5.   Cap Amount. Prior to Stockholder Approval (as defined in the Certificate of
     Designation, Preferences and Rights attached as Exhibit A to the Securities
     Purchase Agreement), in the event that Nasdaq Rule 4460(i) (or any
     successor rule) applies to the Company, unless otherwise permitted by the
     Nasdaq SmallCap Market or the Nasdaq National Market System if the Common
     Stock of the Company trades on such market, in no event shall the Company
     be required to issue more shares of Common Stock upon the exercise of the
     Warrant than the maximum number of shares of Common Stock that the Company
     can without stockholder approval so issue pursuant to such rule or rules,
     which, as of the date of initial issuance of the shares of Preferred Stock
     and Warrants, shall be the amount indicated to be the Cap Amount in the
     officer's certificate delivered pursuant to the Securities Purchase
     Agreement. The Cap Amount shall be allocated pro-rata to the Holders. A
     Holder's allocable portion of the Cap Amount shall be applicable to both
     shares of Preferred Stock and Warrants held by it and shall be applied to
     such Preferred Stock and Warrants on the basis of the time of conversion or
     exercise, as the case may be, thereof.

6.   Issue Tax. The issuance of certificates for Warrant Shares upon the
     exercise of this Warrant shall be made without charge to the Holder of such
     shares for any issuance tax or other costs in respect thereof, provided
     that the Company shall not be required to pay any tax which may be payable
     in respect of any transfer involved in the issuance and delivery of any
     certificate in a name other than the Holder.
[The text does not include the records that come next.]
(** The accumulators of the loop of [main]. *)
Record estado := {
  produtosSeparados : list object;
  codigosSemEspaco : nat;
  codigosComEspaco : nat
}.

(** One turn of the loop [for (let i = 0; i < produtos.length; i++)]. *)
Definition main_passo (colunaCodigo : option jsstring) (produto : object)
    (st : estado) : estado :=
  let produtoNovo := produto in
  if truthy (get produto (chave colunaCodigo)) then
    let codigo := ToString (get produto (chave colunaCodigo)) in
    if includes codigo (js " ") then
      let partes := split 32 codigo in
      let codigoPuro := hd [] partes in
      let descricao := join (js " ") (skipn 1 partes) in
      let produtoNovo := set produtoNovo (chave colunaCodigo) (VString codigoPuro) in
      let produtoNovo := set produtoNovo (js "Descrição") (VString descricao) in
      {| produtosSeparados := produtosSeparados st ++ [produtoNovo];
         codigosSemEspaco := codigosSemEspaco st;
         codigosComEspaco := codigosComEspaco st + 1 |}
    else
      {| produtosSeparados := produtosSeparados st ++ [produtoNovo];
         codigosSemEspaco := codigosSemEspaco st + 1;
         codigosComEspaco := codigosComEspaco st |}
  else
    {| produtosSeparados := produtosSeparados st ++ [produtoNovo];
       codigosSemEspaco := codigosSemEspaco st;
       codigosComEspaco := codigosComEspaco st |}.
(** * Thiha Shop: charge-request approval and purchase workflows

    A shallow embedding of the two source files of the shop:

    - [app/api/charge-requests/route.ts], the HTTP handlers [GET], [POST],
      [PUT] and [OPTIONS] over the tables [ChargeRequests] and [Users];
    - [app/page.tsx], the purchase page: the cart held in React state, the
      item-selection modal and [handlePurchase].

    Conventions of the embedding.

    - A JavaScript value that reaches [PUT] in the request body is a
      [JsValue]; a JavaScript [number] on that path is an IEEE 754 binary64
      value ([spec_float] of the standard library, precision 53, [emax]
      1024), so that [NaN] and the infinities that [Number.isFinite] tests
      for exist in the model.
    - Amounts, balances, prices and quantities are integers (the tables hold
      integer columns and the catalogue integer prices).  They are modelled
      in [Z]; JavaScript computes [+], [-] and [*] on them exactly as long as
      the results stay below 2^53 in magnitude, which is the range the
      model covers.
    - A JavaScript string is a [string] whose characters are its code units
      (code units up to 255).
    - The server side threads the database through a small state monad that
      also records, in order, every store operation a handler issues.  The
      store operations themselves are taken to succeed: the handlers ignore
      the error result of both updates of [PUT], and a failed lookup is
      indistinguishable in [PUT] from an absent row. *)

From Stdlib Require Import ZArith List String Ascii Bool Lia SpecFloat.
From stdpp Require Import base option list gmap strings pretty sorting.
(** * From-EarthData-to-Action: the data router and its provider adapters

    A shallow embedding of the helpers and of the precipitation, temperature
    and wind endpoints of [app/routers/data.py], and of the adapters in
    [app/services/merra2.py], [app/services/imerg.py] and
    [app/services/openaq_airnow.py].

    Python floats are kept behind a small arithmetic interface, [PyFloat],
    with two instances: IEEE binary64 (Rocq's primitive floats, what CPython
    computes with) and exact rationals.  Every function of the program is
    written once, over the interface.  Statements about names, provenance,
    indices and control flow hold for both instances; evaluations are done in
    binary64; bounds on synthetic values are proved in exact arithmetic.

    A call that may raise returns a [result]; [try]/[except] is written out.
    The network, the clock, the settings and the interpreter's hash secret
    are the fields of an [Environment]. *)

From Stdlib Require Import ZArith QArith Qround List String Ascii Bool Lia Lqa.
From Stdlib Require Import Floats DecimalString Sorting Permutation.
Import ListNotations.

Local Open Scope Z_scope.
Set Warnings "-inexact-float,-register-all".

(** ** Numbers *)

(** Nearest integer to [p / q], ties to the even one: Python's rounding. *)
Definition rhe_frac (p : Z) (q : Z) : Z :=
  let f := p / q in
  match (2 * (p mod q)) ?= q with
  | Lt => f
  | Gt => f + 1
  | Eq => if Z.even f then f else f + 1
  end.

Definition string_of_nonneg (z : Z) : string :=
  NilZero.string_of_uint (N.to_uint (Z.to_N z)).

Fixpoint zero_pad_to (fuel target : nat) (s : string) : string :=
  match fuel with
  | O => s
  | S f => if Nat.ltb (String.length s) target
           then zero_pad_to f target (String "0" s) else s
  end.

Definition zero_pad (width : nat) (s : string) : string := zero_pad_to width width s.

(** [format(x, ".<nd>f")] from the sign of [x] and the integer nearest to
    [|x| * 10^nd]. *)
Definition fixed_digits (nd : nat) (neg : bool) (n : Z) : string :=
  let scale := 10 ^ Z.of_nat nd in
  let body :=
    match nd with
    | O => string_of_nonneg n
    | _ => (string_of_nonneg (n / scale) ++ "." ++
            zero_pad nd (string_of_nonneg (n mod scale)))%string
    end in
  if neg then String "-" body else body.

(** What the program does with a float. *)
Class PyFloat (F : Type) := {
  num : Q -> F;                 (* a literal, or an int promoted to float *)
  fadd : F -> F -> F;
  fsub : F -> F -> F;
  fmul : F -> F -> F;
  fdiv : F -> F -> F;
  fltb : F -> F -> bool;        (* x < y *)
  fis_zero : F -> bool;         (* x == 0, the falsy float *)
  fis_nan : F -> bool;          (* math.isnan *)
  fround : F -> nat -> F;       (* round(x, nd) *)
  fround_int : F -> Z;          (* int(round(x)) *)
  fint : F -> Z;                (* int(x): towards zero *)
  ffixed : nat -> F -> string;  (* f"{x:.<nd>f}" *)
}.

(** [math.sqrt], only the wind adapter needs it. *)
Class PySqrt (F : Type) := { fsqrt : F -> F }.

Declare Scope py_scope.
Delimit Scope py_scope with py.
Infix "+" := fadd : py_scope.
Infix "-" := fsub : py_scope.
Infix "*" := fmul : py_scope.
Infix "/" := fdiv : py_scope.

(** *** IEEE binary64 *)
Module B64.

Definition of_Z (z : Z) : float :=
  match z with
  | Z0 => PrimFloat.zero
  | Zpos _ => PrimFloat.of_uint63 (Uint63.of_Z z)
  | Zneg p => PrimFloat.opp (PrimFloat.of_uint63 (Uint63.of_Z (Zpos p)))
  end.

(** A decimal literal: the double nearest to it (division is correctly
    rounded, numerator and denominator are exact below 2^53). *)
Definition of_Q (q : Q) : float :=
  PrimFloat.div (of_Z (Qnum q)) (of_Z (Zpos (Qden q))).

(** Sign and nearest integer (ties to even) of [|x| * scale]; nothing for
    nan and the infinities. *)
Definition scaled_rhe (x : float) (scale : Z) : option (bool * Z) :=
  match Prim2SF x with
  | S754_zero s => Some (s, 0)
  | S754_finite s m e =>
      Some (s, if 0 <=? e then Zpos m * 2 ^ e * scale
               else rhe_frac (Zpos m * scale) (2 ^ (- e)))
  | _ => None
  end.

Definition signed (neg : bool) (x : float) : float :=
  if neg then PrimFloat.opp x else x.

(** [round(x, nd)]: the decimal with [nd] places nearest to the exact value
    of [x], ties to even, then the double nearest to that decimal.  nan and
    the infinities are returned as they are. *)
Definition round (x : float) (nd : nat) : float :=
  match scaled_rhe x (10 ^ Z.of_nat nd) with
  | Some (s, n) => signed s (PrimFloat.div (of_Z n) (of_Z (10 ^ Z.of_nat nd)))
  | None => x
  end.

(** [int(round(x))].  Python raises on nan and the infinities; they are
    mapped to 0 here, the callers pass finite values. *)
Definition round_int (x : float) : Z :=
  match scaled_rhe x 1 with
  | Some (s, n) => if s then - n else n
  | None => 0
  end.

(** [int(x)], with the same convention for nan and the infinities. *)
Definition trunc (x : float) : Z :=
  match Prim2SF x with
  | S754_finite s m e =>
      let n := if 0 <=? e then Zpos m * 2 ^ e else Zpos m / 2 ^ (- e) in
      if s then - n else n
  | _ => 0
  end.

Definition fixed (nd : nat) (x : float) : string :=
  match scaled_rhe x (10 ^ Z.of_nat nd) with
  | Some (s, n) => fixed_digits nd s n
  | None => if PrimFloat.is_nan x then "nan"
            else if PrimFloat.ltb x PrimFloat.zero then "-inf" else "inf"
  end.

Definition is_zero (x : float) : bool := PrimFloat.eqb x PrimFloat.zero.

End B64.

#[export] Instance b64_float : PyFloat float := {
  num := B64.of_Q;
  fadd := PrimFloat.add;
  fsub := PrimFloat.sub;
  fmul := PrimFloat.mul;
  fdiv := PrimFloat.div;
  fltb := PrimFloat.ltb;
  fis_zero := B64.is_zero;
  fis_nan := PrimFloat.is_nan;
  fround := B64.round;
  fround_int := B64.round_int;
  fint := B64.trunc;
  ffixed := B64.fixed;
}.

#[export] Instance b64_sqrt : PySqrt float := { fsqrt := PrimFloat.sqrt }.

(** *** Exact rationals, kept in lowest terms *)
Module Exact.

Definition round (x : Q) (nd : nat) : Q :=
  let scale := 10 ^ Z.of_nat nd in
  Qred (Qmake (rhe_frac (Qnum x * scale) (Zpos (Qden x))) (Z.to_pos scale)).

Definition round_int (x : Q) : Z := rhe_frac (Qnum x) (Zpos (Qden x)).

Definition fixed (nd : nat) (x : Q) : string :=
  fixed_digits nd (Qnum x <? 0)
    (rhe_frac (Z.abs (Qnum x) * 10 ^ Z.of_nat nd) (Zpos (Qden x))).

Definition ltb (x y : Q) : bool :=
  match Qcompare x y with Lt => true | _ => false end.

End Exact.

#[export] Instance exact_float : PyFloat Q := {
  num := Qred;
  fadd := fun x y => Qred (Qplus x y);
  fsub := fun x y => Qred (Qminus x y);
  fmul := fun x y => Qred (Qmult x y);
  fdiv := fun x y => Qred (Qdiv x y);
  fltb := Exact.ltb;
  fis_zero := fun x => Qeq_bool x 0;
  fis_nan := fun _ => false;
  fround := Exact.round;
  fround_int := Exact.round_int;
  fint := fun x => Z.quot (Qnum x) (Zpos (Qden x));
  ffixed := Exact.fixed;
}.

(** ** The interpreter's [hash] and [random.Random]

    [_seed_from] calls the built-in [hash] on a [str] and [_fake_uniform]
    seeds a [random.Random] with the result.  Both are CPython's: SipHash-1-3
    keyed by the secret the process draws when it starts (Python/pyhash.c),
    and the Mersenne Twister MT19937 (Modules/_randommodule.c). *)

Definition u32 (x : Z) : Z := x mod 2 ^ 32.
Definition u64 (x : Z) : Z := x mod 2 ^ 64.

Module SipHash.

(** The part of [_Py_HashSecret] that keys the string hash.  It is read from
    the operating system's random source when the process starts, or
    derived from PYTHONHASHSEED when that variable is set. *)
Record secret := { k0 : Z; k1 : Z }.

Definition rotate (x b : Z) : Z :=
  u64 (Z.lor (Z.shiftl x b) (Z.shiftr x (64 - b))).

Definition half_round (a b c d s t : Z) : Z * Z * Z * Z :=
  let a := u64 (a + b) in
  let c := u64 (c + d) in
  let b := Z.lxor (rotate b s) a in
  let d := Z.lxor (rotate d t) c in
  let a := rotate a 32 in
  (a, b, c, d).

Definition single_round (v : Z * Z * Z * Z) : Z * Z * Z * Z :=
  let '(v0, v1, v2, v3) := v in
  let '(v0, v1, v2, v3) := half_round v0 v1 v2 v3 13 16 in
  let '(v2, v1, v0, v3) := half_round v2 v1 v0 v3 17 21 in
  (v0, v1, v2, v3).

(** Little-endian value of at most eight bytes. *)
Fixpoint le_word (bs : list Z) : Z :=
  match bs with
  | [] => 0
  | b :: rest => Z.lor b (Z.shiftl (le_word rest) 8)
  end.

Definition absorb (v : Z * Z * Z * Z) (m : Z) : Z * Z * Z * Z :=
  let '(v0, v1, v2, v3) := v in
  let '(v0, v1, v2, v3) := single_round (v0, v1, v2, Z.lxor v3 m) in
  (Z.lxor v0 m, v1, v2, v3).

(** The [while (src_sz >= 8)] loop, then the tail of fewer than 8 bytes. *)
Fixpoint blocks (fuel : nat) (v : Z * Z * Z * Z) (bs : list Z)
  : (Z * Z * Z * Z) * list Z :=
  match fuel with
  | O => (v, bs)
  | S f =>
      if (8 <=? List.length bs)%nat
      then blocks f (absorb v (le_word (firstn 8 bs))) (skipn 8 bs)
      else (v, bs)
  end.

Definition siphash13 (k : secret) (src : list Z) : Z :=
  let b := u64 (Z.shiftl (Z.of_nat (List.length src)) 56) in
  let v0 := Z.lxor (k0 k) 0x736f6d6570736575 in
  let v1 := Z.lxor (k1 k) 0x646f72616e646f6d in
  let v2 := Z.lxor (k0 k) 0x6c7967656e657261 in
  let v3 := Z.lxor (k1 k) 0x7465646279746573 in
  let '(v, tail) := blocks (List.length src) (v0, v1, v2, v3) src in
  let b := Z.lor b (le_word tail) in
  let '(v0, v1, v2, v3) := absorb v b in
  let v2 := Z.lxor v2 0xff in
  let '(v0, v1, v2, v3) :=
    single_round (single_round (single_round (v0, v1, v2, v3))) in
  Z.lxor (Z.lxor v0 v1) (Z.lxor v2 v3).

(** [(Py_hash_t)]: the 64 bits read as a signed integer. *)
Definition to_signed (x : Z) : Z := if x <? 2 ^ 63 then x else x - 2 ^ 64.

Definition bytes_of_string (s : string) : list Z :=
  map (fun c => Z.of_nat (nat_of_ascii c)) (list_ascii_of_string s).

(** [hash(s)] for a [str] (of one-byte characters): [_Py_HashBytes]. *)
Definition py_hash (k : secret) (s : string) : Z :=
  match bytes_of_string s with
  | [] => 0
  | bs => let x := to_signed (siphash13 k bs) in
          if x =? -1 then -2 else x
  end.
7.   No Rights or Liabilities as a Shareholder. This Warrant shall not entitle
     the Holder to any voting rights or other rights as a shareholder of the
     Company. No provision of this Warrant, in the absence of affirmative action
     by the Holder to purchase Warrant Shares, and no mere enumeration herein of
     the rights or privileges of the Holder, shall give rise to any liability of
     the Holder for the Exercise Price or as a shareholder of the Company,
     whether such liability is asserted by the Company or by creditors of the
     Company.

8.   Transfer, Exchange, Redemption and Replacement of Warrant.
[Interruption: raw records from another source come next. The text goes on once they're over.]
(** * Battery-cycler stream analysis: [src/spark/cycle_step_analysis.py]

    A shallow embedding of the Spark job that turns Kafka telemetry lines into
    per-key capacity, energy and power sums and sends them to Cassandra in
    CQL batches, together with the properties its specification states.

    Conventions of the embedding:
    - a Python [float] is an IEEE-754 binary64 number: Rocq's primitive
      [float], with the kernel's operations;
    - a Python [int] is a [Z];
    - a Python string is a [string] of ASCII characters;
    - a Python exception is the [Raise] branch of [result];
    - one micro-batch of the DStream (one window) is a [list] processed as a
      single partition, in arrival order;
    - the dictionary [reduceByKey] folds into is a [gmap]. *)

From Stdlib Require Import ZArith List String Ascii Floats Lia.
From stdpp Require Import base option list gmap strings.

Open Scope Z_scope.

(** ** Exceptions *)

Inductive exn : Type :=
| IndexError
| ValueError.

Inductive result (A : Type) : Type :=
| Ok (a : A)
| Raise (e : exn).

Arguments Ok {A} a.
Arguments Raise {A} e.

#[export] Instance result_ret : MRet result := fun _ a => Ok a.
#[export] Instance result_bind : MBind result := fun _ _ f m =>
  match m with
  | Ok a => f a
  | Raise e => Raise e
  end.
#[export] Instance result_fmap : FMap result := fun _ _ f m =>
  match m with
  | Ok a => Ok (f a)
  | Raise e => Raise e
  end.

(** ** Python string operations used by the job *)

Module Str.

(** The characters [str.strip()] removes, in the ASCII range:
    tab, line feed, vertical tab, form feed, carriage return, the four
    separators 0x1c-0x1f, and space. *)
Definition isspace (c : ascii) : bool :=
  let n := nat_of_ascii c in
  ((9 <=? n)%nat && (n <=? 13)%nat)
  || ((28 <=? n)%nat && (n <=? 31)%nat)
  || (n =? 32)%nat.

Fixpoint lstrip (s : string) : string :=
  match s with
  | EmptyString => EmptyString
  | String c s' => if isspace c then lstrip s' else s
  end.

Fixpoint rstrip (s : string) : string :=
  match s with
  | EmptyString => EmptyString
  | String c s' =>
      match rstrip s' with
      | EmptyString => if isspace c then EmptyString else String c EmptyString
      | r => String c r
      end
  end.

(** [s.strip()] *)
Definition strip (s : string) : string := rstrip (lstrip s).

(** [s.split(sep)] for a one-character separator: never empty. *)
Fixpoint split (sep : ascii) (s : string) : list string :=
  match s with
  | EmptyString => [EmptyString]
  | String c s' =>
      if Ascii.eqb c sep then EmptyString :: split sep s'
      else match split sep s' with
           | f :: fs => String c f :: fs
           | [] => [String c EmptyString]
           end
  end.

(** [c.upper()] on one ASCII character. *)
Definition upper (c : ascii) : ascii :=
  let n := nat_of_ascii c in
  if ((97 <=? n)%nat && (n <=? 122)%nat)%bool then ascii_of_nat (n - 32) else c.

(** [s[0]]: raises [IndexError] on the empty string. *)
Definition head (s : string) : result ascii :=
  match s with
  | EmptyString => Raise IndexError
  | String c _ => Ok c
  end.

End Str.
     a. Restriction on Transfer. This Warrant and the rights granted to the
Holder are transferable, in whole or in part, upon surrender of this Warrant,
together with a properly executed assignment in the Form of Assignment attached
hereto as Exhibit 2, at the office or





agency of the Company referred to in Section 8(e) below, provided, however, that
any transfer or assignment shall be subject to the provisions of Section 5.1 and
5.2 of the Securities Purchase Agreement. Until due presentment for registration
of transfer on the books of the Company, the Company may treat the registered
holder hereof as the owner and holder hereof for all purposes, and the Company
shall not be affected by any notice to the contrary. Notwithstanding anything to
the contrary contained herein, the rights described in Section 9 hereof are
assignable only in accordance with the provisions of that certain Registration
Rights Agreement, dated as of January 30, 1998, by and among the Company and the
other signatories thereto (the "Registration Rights Agreement").
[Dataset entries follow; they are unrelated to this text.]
(** X15. When the url of the picked entry expands to something other than
    white space and encoding, parsing and opening all succeed, the opener
    is called once, with the parsed form of the encoded expansion, and no
    notice is shown. *)
Theorem opens_expanded_url
    {num : Type} `{!JsNumber num}
    (host : Host num) (entries : list (UrlEntry num)) (pick : UrlEntry num)
    (log : list (HostCall num)) (expanded safe uri : string) (ok : bool) :
  getConfigUrls host = Normal entries →
  entries ≠ [] →
  pickEntry host entries [] = (Normal (Some pick), log) →
  expandVariables (context host) (url pick) = Normal expanded →
  JsString.allWhiteSpace expanded = false →
  encodeURI host expanded = Normal safe →
  Uri_parse host safe = Normal uri →
  openExternal_answer host uri = Normal ok →
  run host = (Normal (), log ++ [OpenExternal uri]).
Proof.
  intros Hcfg Hne Hpick Hexp Hblank Henc Hparse Hopen.
  by apply (opens_expanded_url_aux host entries pick log expanded safe uri ok).
Qed.

Lemma opens_expanded_url_witness :
  run Samples.host_alice
  = (Normal (), [] ++ [OpenExternal "https://example.com/alice"]).
Proof.
  apply (opens_expanded_url Samples.host_alice
           [{| label := JUndefined; url := JStr "https://example.com/${env:USER}" |}]
           {| label := JUndefined; url := JStr "https://example.com/${env:USER}" |}
           [] "https://example.com/alice" "https://example.com/alice"
           "https://example.com/alice" true);
    first [discriminate | vm_compute; reflexivity].
Defined.

(** X16. The command itself throws in two cases only, both before the
    [try] of line 118: when reading the setting throws, and then no call to
    the host is made, so that no notice is shown; and when the picker, asked
    because there are two entries or more, is rejected.  In every other
    case it ends normally, whatever fails from the expansion on.  A truthy
    setting that is not an array is one on which reading throws. *)
Theorem run_throws_before_try_only
    {num : Type} `{!JsNumber num} (host : Host num) :
  match getConfigUrls host with
  | Throw err => run host = (Throw err, [])
  | Normal entries =>
      match (if (2 <=? length entries)%nat
             then quickPick_answer host (quickPickItem <$> entries)
             else Normal None) with
      | Throw err =>
          run host
          = (Throw err,
             [ShowQuickPick (quickPickItem <$> entries) "Choose a URL to open"])
      | Normal _ => (run host).1 = Normal ()
      end
  end
  ∧ (truthy (configuration host) = true →
     (∀ items, configuration host ≠ JArr items) →
     run host = (Throw (TypeError "raw.map is not a function"), [])).
Proof.
  split.
  - unfold run, openUrlAction, act_bind, act_lift.
    destruct (getConfigUrls host) as [entries|err]; [|done].
    destruct entries as [|e1 [|e2 es]].
    + done.
    + simpl. by destruct (openPicked_outcome host e1 []) as (calls & -> & _).
    + change (2 <=? length (e1 :: e2 :: es))%nat with true.
      change (length (e1 :: e2 :: es) =? 0)%nat with false. cbv beta iota.
      rewrite pickEntry_several by (simpl; lia).
      destruct (quickPick_answer host _) as [[item|]|err]; [|done..].
      change (item_entry <$> Some item) with (Some (item_entry item)).
      cbv beta iota.
      match goal with
      | |- context [openPicked host ?pick ?log] =>
          by destruct (openPicked_outcome host pick log) as (calls & -> & _)
      end.
  - unfold run, openUrlAction, act_bind, act_lift, getConfigUrls.
    destruct (configuration host) as [| |b|n|s|items|props];
      simpl; intros Ht Harr; try done; try by rewrite Ht.
    by destruct (Harr items).
Qed.

Lemma run_throws_before_try_only_witness :
  run {| configuration := (JStr "https://example.com" : JsValue Z);
         context := Samples.ctx_report;
         quickPick_answer items := Normal None;
         encodeURI s := Normal s;
         Uri_parse s := Normal s;
         openExternal_answer uri := Normal true |}
  = (Throw (TypeError "raw.map is not a function"), []).
Proof.
  apply (proj2 (run_throws_before_try_only
                  {| configuration := (JStr "https://example.com" : JsValue Z);
                     context := Samples.ctx_report;
                     quickPick_answer items := Normal None;
                     encodeURI s := Normal s;
                     Uri_parse s := Normal s;
                     openExternal_answer uri := Normal true |}));
    [reflexivity | discriminate].
Defined.

(** X17. One invocation calls the picker at most once, calls the opener at
    most once and shows at most one notice. *)
Theorem run_calls_at_most_once
    {num : Type} `{!JsNumber num} (host : Host num) :
  (length (filter is_picker_call (run host).2) ≤ 1)%nat
  ∧ (length (filter is_open_call (run host).2) ≤ 1)%nat
  ∧ (length (filter is_notice (run host).2) ≤ 1)%nat.
Proof.
  destruct (run_log_shape host) as (pre & calls & -> & Hpre & Hcalls).
  destruct Hpre as [-> | (items & ph & ->)];
    destruct Hcalls as [-> | [[m ->] | [[m ->] | [[uri ->] | (uri & m & ->)]]]];
    vm_compute; lia.
Qed.

(** X18. The opener is never called on a blank url: whenever it is called,
    an entry of the setting was picked, the url of that entry expanded to
    a string that is not made of white space only, and the argument of the
    call is the parsed form of the encoded expansion. *)
Theorem opener_called_on_expansion_only
    {num : Type} `{!JsNumber num} (host : Host num) (uri : string) :
  OpenExternal uri ∈ (run host).2 →
  ∃ entries pick log expanded safe,
    getConfigUrls host = Normal entries
    ∧ entries ≠ []
    ∧ pickEntry host entries [] = (Normal (Some pick), log)
    ∧ expandVariables (context host) (url pick) = Normal expanded
    ∧ JsString.allWhiteSpace expanded = false
    ∧ encodeURI host expanded = Normal safe
    ∧ Uri_parse host safe = Normal uri.
Proof.
  unfold run, openUrlAction, act_bind, act_lift.
  destruct (getConfigUrls host) as [entries|err]; [|by intros ?%elem_of_nil].
  destruct entries as [|e0 es] eqn:He.
  { simpl. intros [=]%list_elem_of_singleton. }
  rewrite <-He. assert (entries ≠ []) as Hne by (by rewrite He).
  replace (length entries =? 0)%nat with false by (by rewrite He).
  destruct (pickEntry host entries []) as [r log] eqn:Hp.
  pose proof (pickEntry_log _ _ _ _ _ Hp) as Hlog.
  assert (OpenExternal uri ∉ log) as Hnot.
  { destruct Hlog as [-> | (items & ph & ->)]; absent_call. }
  destruct r as [[pick|]|err']; [|done..].
  intros [?|(expanded & safe & ?)]%openPicked_opens; [done|].
  by exists entries, pick, log, expanded, safe.
Qed.

Lemma opener_called_on_expansion_only_witness :
  ∃ entries pick log expanded safe,
    getConfigUrls Samples.host_alice = Normal entries
    ∧ entries ≠ []
    ∧ pickEntry Samples.host_alice entries [] = (Normal (Some pick), log)
    ∧ expandVariables (context Samples.host_alice) (url pick) = Normal expanded
    ∧ JsString.allWhiteSpace expanded = false
    ∧ encodeURI Samples.host_alice expanded = Normal safe
    ∧ Uri_parse Samples.host_alice safe = Normal "https://example.com/alice".
Proof.
  apply (opener_called_on_expansion_only Samples.host_alice
           "https://example.com/alice").
  vm_compute. left.
Defined.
     b. Warrant Exchangeable for Different Denominations. This Warrant is
exchangeable in increments of 10,000 or more of Warrant Shares, upon the
surrender hereof by the Holder at the office or agency of the Company referred
to in Section 8(e) below, for new Warrants, in the form hereof, of different
denominations representing in the aggregate the right to purchase the number of
shares of Common Stock which may be purchased hereunder, each of such new
Warrants to represent the right to purchase such number of shares as shall be
designated by the Holder of at the time of such surrender.

     c. Replacement of Warrant. Upon receipt of evidence reasonably satisfactory
to the Company of the loss, theft, destruction, or mutilation of this Warrant
or, in the case of any such loss, theft, or destruction, upon delivery, of an
indemnity agreement (or bond, in cases in which the Holder actually received the
original or replacement certificate for such Warrant from the Company)
reasonably satisfactory in form and amount to the Company, or, in the case of
any such mutilation, upon surrender and cancellation of this Warrant, the
Company, at its expense, will execute and deliver, in lieu thereof, a new
Warrant, in the form hereof, in such denominations as Holder may request.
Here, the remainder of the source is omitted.